Monday, May 08, 2006

Hard news from mine rescue

The upbeat mood in the small mining town of Beaconsfield, Tasmania, took a dive after a double whammy.


First up was the news that the rescue of two miners, trapped nearly a kilometer underground, was being slowed down by a wall of nearly impenetrable rock.


As the latest rescue difficulties were being absorbed, news of the death of Australia’s much loved TV journalist, Richard Carleton had died at the scene, from an apparent heart attack.


On the rescue effort:
LIVE WEB CAM of the rescue site.
Retired Launceston geologist, Douglas Ewington, explains the nature of the rock which is presenting such a formidable barrier to rescuers. Ewington identified the rock as Quartzite (see picture).


"Quartzite is an extremely hard rock which started as sandstone about 500 million years ago."The dark grey sandstone has metamorphisised, or cooked, to gain its current hardness.

"It has been compressed and chromatic oxide has cemented the original grains together.

"The depth of the rock led to it being unweathered, or softened, by the elements, he explained.

"The geology of the area is extremely complicated, I'm not surprised there have been problems down there.

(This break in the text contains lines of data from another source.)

(* ===== verification/Tools.v ===== *)
(** * Tools, grants, policies and audit (db/queries/tools.py, db/queries/audit.py) *)

From S2P Require Import Prelude PyStr Json States Authz Capability Policy Db Samples Claim Agents.

Definition tool_with (status : tool_status) (r : tool_row) : tool_row :=
  MkTool (tl_id r) (tl_tenant_id r) (tl_name r) (tl_description r) (tl_tool_type r) (tl_config r)
    status (tl_created_at r).

(** ** Tools *)

Definition create_tool (tenant_id : uuid) (name : text) (ty : tool_type) (config : option jdict)
    (description : option text) : M tool_row :=
  t ← ask; d ← get;
  let row := MkTool (new_uuid t) tenant_id name description ty (default ∅ config) ToolStatus.ACTIVE
               (now t) in
  if bool_decide (Exists (λ r, tl_tenant_id r = tenant_id ∧ tl_name r = name) (rows (tools d)))
  then raise (IntegrityError "uq_tools_tenant_name")
  else if bool_decide (is_Some (tools d !! new_uuid t)) then raise (IntegrityError "tools_pkey")
  else if bool_decide (tenants d !! tenant_id = None)
  then raise (IntegrityError "tools_tenant_id_fkey")
  else modify (set_tools (<[new_uuid t := row]> (tools d))) ;; mret row.

Definition get_tool (tool_id : uuid) : M (option tool_row) :=
  d ← get; mret (tools d !! tool_id).

Definition list_tools (tenant_id : uuid) : M (list tool_row) :=
  d ← get;
  mret (order_by (le_on String.le tl_name)
    (select (λ r, bool_decide (tl_tenant_id r = tenant_id)) (tools d))).

Definition set_tool_status (tool_id : uuid) (status : tool_status) : M (option tool_row) :=
  d ← get;
  match tools d !! tool_id with
  | None => mret None
  | Some r =>
      modify (set_tools (<[tool_id := tool_with status r]> (tools d))) ;;
      mret (Some (tool_with status r))
  end.

(** ** Grants *)

Definition grant_tool (agent_version_id tool_id : uuid) : M unit :=
  t ← ask; d ← get;
  if bool_decide (is_Some (agent_version_tool_grants d !! (agent_version_id, tool_id))) then mret tt
  else if bool_decide (agent_versions d !! agent_version_id = None)
  then raise (IntegrityError "agent_version_tool_grants_agent_version_id_fkey")
  else if bool_decide (tools d !! tool_id = None)
  then raise (IntegrityError "agent_version_tool_grants_tool_id_fkey")
  else modify (set_grants (<[(agent_version_id, tool_id) :=
                             MkGrant agent_version_id tool_id (now t)]> (agent_version_tool_grants d))).

(** [result.rowcount > 0]. *)
Definition revoke_grant (agent_version_id tool_id : uuid) : M bool :=
  d ← get;
  modify (set_grants (delete (agent_version_id, tool_id) (agent_version_tool_grants d))) ;;
  mret (bool_decide (is_Some (agent_version_tool_grants d !! (agent_version_id, tool_id)))).

Definition grants_of (d : db) (agent_version_id : uuid) : list grant_row :=
  select (λ g, bool_decide (gr_agent_version_id g = agent_version_id)) (agent_version_tool_grants d).

(** grants JOIN tools, the four selected columns. *)
Definition list_grants (agent_version_id : uuid) : M (list (uuid * text * tool_type * tool_status)) :=
  d ← get;
  mret ((λ r, (tl_id r, tl_name r, tl_tool_type r, tl_status r)) <$>
    order_by (le_on String.le tl_name)
      (omap (λ g, tools d !! gr_tool_id g) (grants_of d agent_version_id))).

(** ** The policy snapshot *)

Definition tool_ref (r : tool_row) : ToolRef :=
  MkToolRef (tl_id r) (tl_name r) (tl_tool_type r) (tl_status r) (tl_config r).

(** [tools_by_tenant.get(tenant, {})]: the loop over [tool_rows] that fills
    one tenant's dict. *)
Definition tools_by_tenant (d : db) (tenant_id : uuid) : gmap text ToolRef :=
  foldl (λ m r, <[tl_name r := tool_ref r]> m) ∅
    (select (λ r, bool_decide (tl_tenant_id r = tenant_id)) (tools d)).

(** [granted.get(version, ())]. *)
Definition granted_ids (d : db) (agent_version_id : uuid) : gset uuid :=
  list_to_set (gr_tool_id <$> grants_of d agent_version_id).

(** The snapshot is three SELECTs: the versions with their tenants, those
    tenants' tools, the grants.  None takes a lock, and under READ COMMITTED
    each sees what is committed when it runs: the tables of three moments. *)
Record moments := MkMoments {
  sees_versions : db;
  sees_tools : db;
  sees_grants : db;
}.

(** The three of them with no commit in between. *)
Definition at_once (d : db) : moments := MkMoments d d d.

Definition policy_of (ms : moments) (v : version_row) (tenant_id : uuid) : ToolPolicy :=
  MkToolPolicy (Some (v_id v)) (granted_ids (sees_grants ms) (v_id v))
    (tools_by_tenant (sees_tools ms) tenant_id)
    (bool_decide (v_status v = VersionStatus.DISABLED)).

(** versions JOIN agents, for one id. *)
Definition version_tenant (d : db) (i : uuid) : option (version_row * uuid) :=
  v ← agent_versions d !! i; a ← agents d !! v_agent_id v; Some (v, ag_tenant_id a).

Definition snapshot_policies (ms : moments) (agent_version_ids : list (option uuid))
    : gmap uuid ToolPolicy :=
  let unique_ids := remove_dups (omap id agent_version_ids) in
  list_to_map (omap (λ i, (λ '(v, te), (v_id v, policy_of ms v te))
                            <$> version_tenant (sees_versions ms) i) unique_ids).

(** ** The audit log *)

Definition record_audit (tenant_id : uuid) (action resource_type outcome : text)
    (resource_id : option uuid) (actor : text) (data : jdict) : M unit :=
  t ← ask;
  modify (λ d, set_audit (audit_events d ++
    [MkAudit (S (length (audit_events d))) tenant_id actor action resource_type resource_id outcome
       data (now t)]) d).

Definition audited (tenant_id : uuid) (action outcome : option text) (e : audit_row) : bool :=
  bool_decide (au_tenant_id e = tenant_id)
  && match action with Some a => bool_decide (au_action e = a) | None => true end
  && match outcome with Some o => bool_decide (au_outcome e = o) | None => true end.

Definition list_audit (tenant_id : uuid) (action outcome : option text) (limit : nat)
    : M (list audit_row) :=
  d ← get;
  mret (take limit (reverse (filter (λ e, audited tenant_id action outcome e = true)
                               (audit_events d)))).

"Ewington said that it was in such rock that gold was commonly found as it welled up from deeper within the Earth's surface.


Richard Carleton
For those wanting to know more about the life of a truly effective TV news and current affairs broadcaster, try his home NETWORK. Richard Carleton’s death has been a shock to all across Australia, but his memory will be treasured.
He was one of a team who kept real news in the forefront on commercial television in Australia.
Thank you Richard, for setting such a great example.

4 comments:

reality-based educator said...

I read this story on Reuters eralier. I was truly saddened to hear about Richard Carleton's death.

Cartledge said...

Given my distain for pop news media it sounds hypocritical, but Carleton really did stand out.
He and a group of others trained with Australia's national broadcaster (ABC) years back and managed to fuse commercial news entertainment with real news content.
That team have been a strong influence on style ever since.
Besides that he was an all round good bloke! Thanks for your comment, I guess we do tend to take his passing fairly personally and apprciate the thoughts

reality-based educator said...

This won't make much sense to you probably since I'm not sure how many people overseas knew of him, but I felt the same way when I heard Johnny Carson has passed away. Carson had a huge impact on American culture (both good and bad) and had ruled late night TV for 30 years. I remember him from the time I was a little boy. I remember sleeping over my friend's house and getting to stay up until 11:30 PM to watch him. I remember watching him all through college. And when he died, I remember thinking a little bit of my childhood and youth died with him.

Cartledge said...

Your comment makes good sense. There was an awareness of the response when Carson died.
It remains to be seen how much the networks will fill the vaccuum left by strong communicators in their quest for the advertising dollar.